Томас (Брыков) - страница 165

— А как узнать, какая порода?

— Ну, это уже от женщины зависит — чего она хочет в жизни.

— Тогда скажите, а у нас с Томасом что? — спросила Леся, усмехнувшись. — Как это можно назвать? Разврат-модерн?

Баронесса повернулась к девушке и ответила с издевкой:

— Не обольщайся, милая. Томас у нас — пустоцвет. К тому же кошатник — собаки его недолюбливают. А в разврате ничего постыдного нет. Разврат — это, чтоб ты знала, самый честный из всех возможных видов отношений между мужчиной и женщиной. Никаких обязательств, планов, корысти — только сиюминутная жажда и её утоление, страсть, а по большому счету — отречение. Нет завтра и вчера, только здесь и сейчас. Полная свобода, равенство...
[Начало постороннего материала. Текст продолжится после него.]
(** The block of one domain.
    src/internal/topology/generator.go:432-470 Compiler.GenerateCaddyfile.domain *)
Definition caddy_block (t : Topology) (d : Domain) : string :=
  if decide (TargetAppID d = "") then ""
  else match list_find (λ a, aID a = TargetAppID d) (Apps t) with
       | None => ""
       | Some (_, app) =>
           lines ([FQDN d +:+ " {";
                   "  reverse_proxy " +:+ aName app +:+ ":" +:+ itoa (if Port app =? 0 then 3000 else Port app);
                   "  encode gzip zstd"]
                  ++ (if SSLEnabled d && bool_decide (SSLMODE d = "auto") then ["  tls internal"] else [])
                  ++ ["}"; ""])
       end.

(** src/internal/topology/generator.go:422-473 Compiler.GenerateCaddyfile *)
Definition GenerateCaddyfile (t : Topology) : string :=
  lines ["{"; "  email admin@deploy.monster";
         "  acme_ca https://acme-v02.api.letsencrypt.org/directory"; "}"; ""]
  +:+ foldr (λ d acc, caddy_block t d +:+ acc) "" (Domains t).

(** [order] is the iteration order of the connections.
    src/internal/topology/generator.go:476-489 Compiler.GenerateEnvFile *)
Definition GenerateEnvFile (c : Compiler) (order : list (string * string)) : string :=
  lines ["# Auto-generated environment file"; "# Project: " +:+ project c;
         "# Environment: " +:+ env c; ""]
  +:+ lines ((λ kv, fst kv +:+ "=" +:+ snd kv) <$> order).

End Compile.

(** ** Validation is exact *)

Lemma check_names_spec err seen l seen' :
  check_names err seen l = Ok seen' ↔
  NoDup l ∧ (∀ n, n ∈ l → n ∉ seen) ∧ seen' = list_to_set l ∪ seen.
Proof.
  revert seen. induction l as [|n l IH]; intros seen; cbn [check_names].
  - split; [intros [= <-]|intros (_ & _ & ->)].
    + split_and!; [constructor|set_solver|set_solver].
    + f_equal. set_solver.
  - case_decide as Hn.
    + split; [done|]. intros (_ & H & _). exfalso. apply (H n); [left|done].
    + rewrite IH, NoDup_cons. split.
      * intros (Hd & Hs & ->). split_and!; [|done| |set_solver].
        -- intros Hin. apply (Hs n Hin). set_solver.
        -- intros m [->|Hm]%elem_of_cons; [done|]. specialize (Hs m Hm). set_solver.
      * intros ((Hnl & Hd) & Hs & ->). split_and!; [done| |set_solver].
        intros m Hm. specialize (Hs m). set_solver.
Qed.

Definition open_ports (l : list App) : list Z := Port <$> filter (λ a, 0 < Port a) l.

Lemma check_ports_spec ports l :
  check_ports ports l = Ok tt ↔ NoDup (open_ports l) ∧ ∀ p, p ∈ open_ports l → ports !! p = None.
Proof.
  unfold open_ports. revert ports. induction l as [|a l IH]; intros ports; cbn [check_ports].
  - split; [|done]. intros _. split; [constructor|set_solver].
  - rewrite filter_cons. destruct (0 <? Port a) eqn:Ep; bools;
      [rewrite decide_True by done|rewrite decide_False by lia; apply IH].
    rewrite fmap_cons, NoDup_cons. destruct (ports !! Port a) eqn:El.
    + split; [done|]. intros [_ H]. specialize (H (Port a) ltac:(left)). congruence.
    + rewrite IH. split.
      * intros [Hd Hp]. split; [split; [|done]|].
        -- intros Hin. specialize (Hp _ Hin). by rewrite lookup_insert_eq in Hp.
        -- intros p [->|Hin]%elem_of_cons; [done|]. specialize (Hp p Hin).
           rewrite lookup_insert in Hp. by case_decide.
      * intros [[Hn Hd] Hp]. split; [done|]. intros p Hin. rewrite lookup_insert_ne; [|congruence].
        apply Hp. by right.
Qed.

Lemma first_error_spec {A} (f : A → option error) l :
  first_error f l = Ok tt ↔ ∀ x, x ∈ l → f x = None.
Proof.
  induction l as [|x l IH]; cbn [first_error]; [split; [set_solver|done]|].
  destruct (f x) eqn:E.
  - split; [done|]. intros H. specialize (H x ltac:(left)). congruence.
  - rewrite IH. split; [|set_solver]. intros H y [->|Hy]%elem_of_cons; auto.
Qed.

Lemma exists_id {A} (f : A → string) id (l : list A) :
  existsb (λ a, bool_decide (f a = id)) l = true ↔ id ∈ f <$> l.
Proof.
  rewrite existsb_exists, list_elem_of_fmap. setoid_rewrite bool_decide_eq_true.
  setoid_rewrite <-list_elem_of_In. naive_solver.
Qed.

(** The identifiers of every component. *)
Definition component_ids (t : Topology) : list string :=
  (aID <$> Apps t) ++ (dID <$> Databases t) ++ (vID <$> Volumes t) ++ (doID <$> Domains t)
  ++ (wID <$> Workers t).

Lemma componentExists_spec t id : componentExists t id = true ↔ id ∈ component_ids t.
Proof.
  unfold componentExists, appExists, component_ids. rewrite !orb_true_iff, !exists_id, !elem_of_app. tauto.
Qed.
(** [Number(s)] for a text [s] that [toFixed] returned: the double nearest
    to the decimal numeral (ties to even), computed as the correctly rounded
    quotient of the two integers [n] and [100]. *)
Definition Number (t : fixedText) : number :=
  match t with
  | TNaN => nan
  | TInfinity s => if s then neg_infinity else infinity
  | TToString x => x
  | TFixed s n =>
      match n with
      | Zpos p =>
          SF2Prim (SFdiv prec emax (S754_finite s p 0) (S754_finite false 100 0))
      | _ => if s then neg_zero else zero
      end
  end.

End JS.

(** The operations on numbers that the aggregation uses. *)
Class Arith (N : Type) : Type := {
  zero : N;
  add : N -> N -> N;
  falsy : N -> bool;
}.

(** The numbers of the program. *)
#[export] Instance binary64 : Arith float := {
  zero := PrimFloat.zero;
  add := PrimFloat.add;
  falsy := JS.falsy;
}.

(** Exact rational arithmetic, for the laws that rounding breaks. *)
#[export] Instance exact : Arith Q := {
  zero := 0%Q;
  add := Qplus;
  falsy := fun q => Qeq_bool q 0;
}.

(* ================================================================== *)
(** * JavaScript objects used as string-keyed records *)
(* ================================================================== *)

Module Obj.

(** An object literal [{}] filled by assignments [o[k] = v]: its own
    properties in the order they were created.  The properties an object
    inherits from [Object.prototype] are not part of the model: see
    [plain_key]. *)
Definition t (V : Type) := list (string * V).

Definition empty {V} : t V := [].

Fixpoint get {V} (o : t V) (k : string) : option V :=
  match o with
  | [] => None
  | (k', v) :: o' => if String.eqb k k' then Some v else get o' k
  end.

(** [o[k] = v]: an existing property keeps its place. *)
Fixpoint set {V} (o : t V) (k : string) (v : V) : t V :=
  match o with
  | [] => [(k, v)]
  | (k', v') :: o' =>
      if String.eqb k k' then (k', v) :: o' else (k', v') :: set o' k v
  end.

(** An array index is the canonical decimal numeral of an integer below
    [2^32 - 1]. *)
Definition digit (c : ascii) : option N :=
  let n := N_of_ascii c in
  if ((48 <=? n) && (n <=? 57))%N then Some (n - 48)%N else None.

Fixpoint numeral (s : string) (acc : N) : option N :=
  match s with
  | EmptyString => Some acc
  | String c s' =>
      match digit c with
      | Some d => numeral s' (10 * acc + d)%N
      | None => None
      end
  end.

Definition array_index (k : string) : option N :=
  match k with
  | EmptyString => None
  | String "0" EmptyString => Some 0%N
  | String "0" _ => None
  | _ =>
      match numeral k 0 with
      | Some n => if (n <? 4294967295)%N then Some n else None
      | None => None
      end
  end.

Definition is_index (k : string) : bool :=
  match array_index k with Some _ => true | None => false end.

Definition index_of (k : string) : N :=
  match array_index k with Some n => n | None => 0%N end.

Fixpoint insert_by_index {V} (p : string * V) (l : list (string * V)) :=
  match l with
  | [] => [p]
  | q :: l' =>
      if (index_of (fst p) <=? index_of (fst q))%N then p :: l
      else q :: insert_by_index p l'
  end.

Definition sort_by_index {V} (l : list (string * V)) :=
  fold_right insert_by_index [] l.

(** [Object.entries(o)]: the array-index keys in ascending order, then the
    other keys in the order of their creation. *)
Definition entries {V} (o : t V) : list (string * V) :=
  sort_by_index (filter (fun p => is_index (fst p)) o)
    ++ filter (fun p => negb (is_index (fst p))) o.

(** [Object.keys(o)], in the same order. *)
Definition keys {V} (o : t V) : list string := map fst (entries o).

(** The names every object inherits from [Object.prototype].  For such a
    key [o[k]] reads the inherited function before any assignment, so
    [(o[k] || 0) + x] is not a sum of numbers. *)
Definition prototype_keys : list string :=
  [ "constructor"; "hasOwnProperty"; "isPrototypeOf"; "propertyIsEnumerable";
    "toLocaleString"; "toString"; "valueOf"; "__proto__";
    "__defineGetter__"; "__defineSetter__"; "__lookupGetter__";
    "__lookupSetter__" ].

Definition plain_key (k : string) : bool :=
  negb (existsb (String.eqb k) prototype_keys).

End Obj.

(* ================================================================== *)
(** * Data model *)
(* ================================================================== *)

(** [interface Expense] of [Dashboard.tsx]; [ExpenseChart.tsx] reads only
    [category] and [amount].  The amount is a number already, and
    [Number(exp.amount)] is that number. *)
Record Expense (N : Type) : Type := {
  id : string;
  category : string;
  amount : N;
  description : string;
  date : string;
}.

Record Profile : Type := {
  daily_limit : float;
  full_name : string;
}.

Arguments id {N} _.
Arguments category {N} _.
Arguments amount {N} _.
Arguments description {N} _.
Arguments date {N} _.

(* ================================================================== *)
(** * The aggregations *)
(* ================================================================== *)

Section Aggregator.

Context {N : Type} `{Arith N}.

(** [acc[category] || 0] *)
Definition or_zero (v : option N) : N :=
  match v with
  | None => zero
  | Some x => if falsy x then zero else x
  end.

(** [ExpenseChart]: the reducer, and
    [expenses.reduce((acc, expense) => ..., {})]. *)
Definition categoryStep (acc : Obj.t N) (expense : Expense N) : Obj.t N :=
  let category := category expense in
  Obj.set acc category (add (or_zero (Obj.get acc category)) (amount expense)).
— И братство, — закончил мысль Тихоня. — Делай всё, что хочешь, только не наноси вреда другому. Конечно, если тебя об этом не попросят специально. Это — первое. Второе — в разврате все равны. И главная последняя заповедь — не делай другим того, что не хотела бы получить сама, и наоборот — делай по отношению к другим такие благие поступки, какие хотел бы по отношению к себе. Неужели в этих простых правилах есть что-то постыдное?

Вдруг Антонина Петровна встрепенулась.

— Слушай, родной. Я же обещала тебя к Тарасу отвезти.

— Это какому?

— Который о тебе говорил, помнишь?

— Нет.

— Ты его в сорок девятом откопал.

— А-а-а-а... — протянул Томас, погрустнев. Он отвернулся к окну и спросил, особо не надеясь на удачу: — Отказаться никак нельзя? Ты же знаешь, я этих стариков терпеть не могу. Лучше бы домой, да по разврату.
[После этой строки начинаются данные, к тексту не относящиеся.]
(** ** What changes the session state and the audio level *)

(** X17: the stored audio level changes through two events only: the
    audio-level callback, which stores the level it carries, and a click that
    stops a connected session, which stores zero. Status, error and
    turn-complete callbacks, a failed start, timers and every other event
    leave it as it was. *)
Theorem audio_level_changes e w w' :
  step e w = Some w' ->
  audioLevel w' = audioLevel w \/
  (exists level, e = AudioLevel level /\ audioLevel w' = level) \/
  (exists o, e = ClickSession o /\ status w <> Idle /\ audioLevel w' = 0%Q).
Proof.
  intros Hstep.
  rewrite (step_view audioLevel e w w'); try exact Hstep;
    try (intros; reflexivity);
    [| intros prev; frame | intros cb; destruct cb; simpl; frame].
  destruct e; simpl handler;
    try (left;
         match goal with
         | |- audioLevel (exec ?m w) = _ =>
             assert (Hp : preserves audioLevel m) by frame; apply Hp
         end).
  - unfold toggleSession, exec, bind, gets; cbn [fst snd].
    destruct (status w) eqn:Es; cbn [Status_eqb negb].
    + left; destruct o as [|msg]; [reflexivity|].
      destruct (includes (js "Permission denied") msg
                || includes (js "NotAllowedError") msg); reflexivity.
    + right; right; exists o; repeat split; discriminate.
    + right; right; exists o; repeat split; discriminate.
  - right; left; exists level; split; reflexivity.
Qed.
Баронесса рассмеялась и, обращаясь к Лесе, прокричала:

— Это в нём говорит врожденная скромность. Когда-то давно горноспасателем служил — ему столько шахтеров жизнью обязаны — гробовщики до сих пор воют от злости. Поэтому из Городка пришлось уезжать — слишком заметным стал. Хорошо! Поступим так. Вам надо по магазинам проехаться — одежды почти нет. Поднимите себе настроение. Девушек баловать надо, — прокричала Тоня, заливаясь смехом. — А потом и к Тарасу можно. Нехорошо старых друзей обижать.

— Как я к нему пойду? — спросил Томас. — Ты хоть подумала? В сорок девятом ему было двадцать три. Сейчас... э-э-э... семьдесят три. Но я же не изменился, наоборот, ещё моложе стал! Ты вообще, зачем обо мне кому-то говорила?

Антонина Петровна резко нажала на тормоза. Когда машина остановилась, она развернулась к Томасу и ответила зло:

— О тебе все уже забыли — у людишек на добро память короткая. Один Тарас вспоминает!

Перевела дыхание, села на место. Уже тише и спокойнее добавила:

— Повидаешься, послушаешь, может что поймешь полезное — дед славный. А вообще не бойся, я ему сказала, что внук приехал.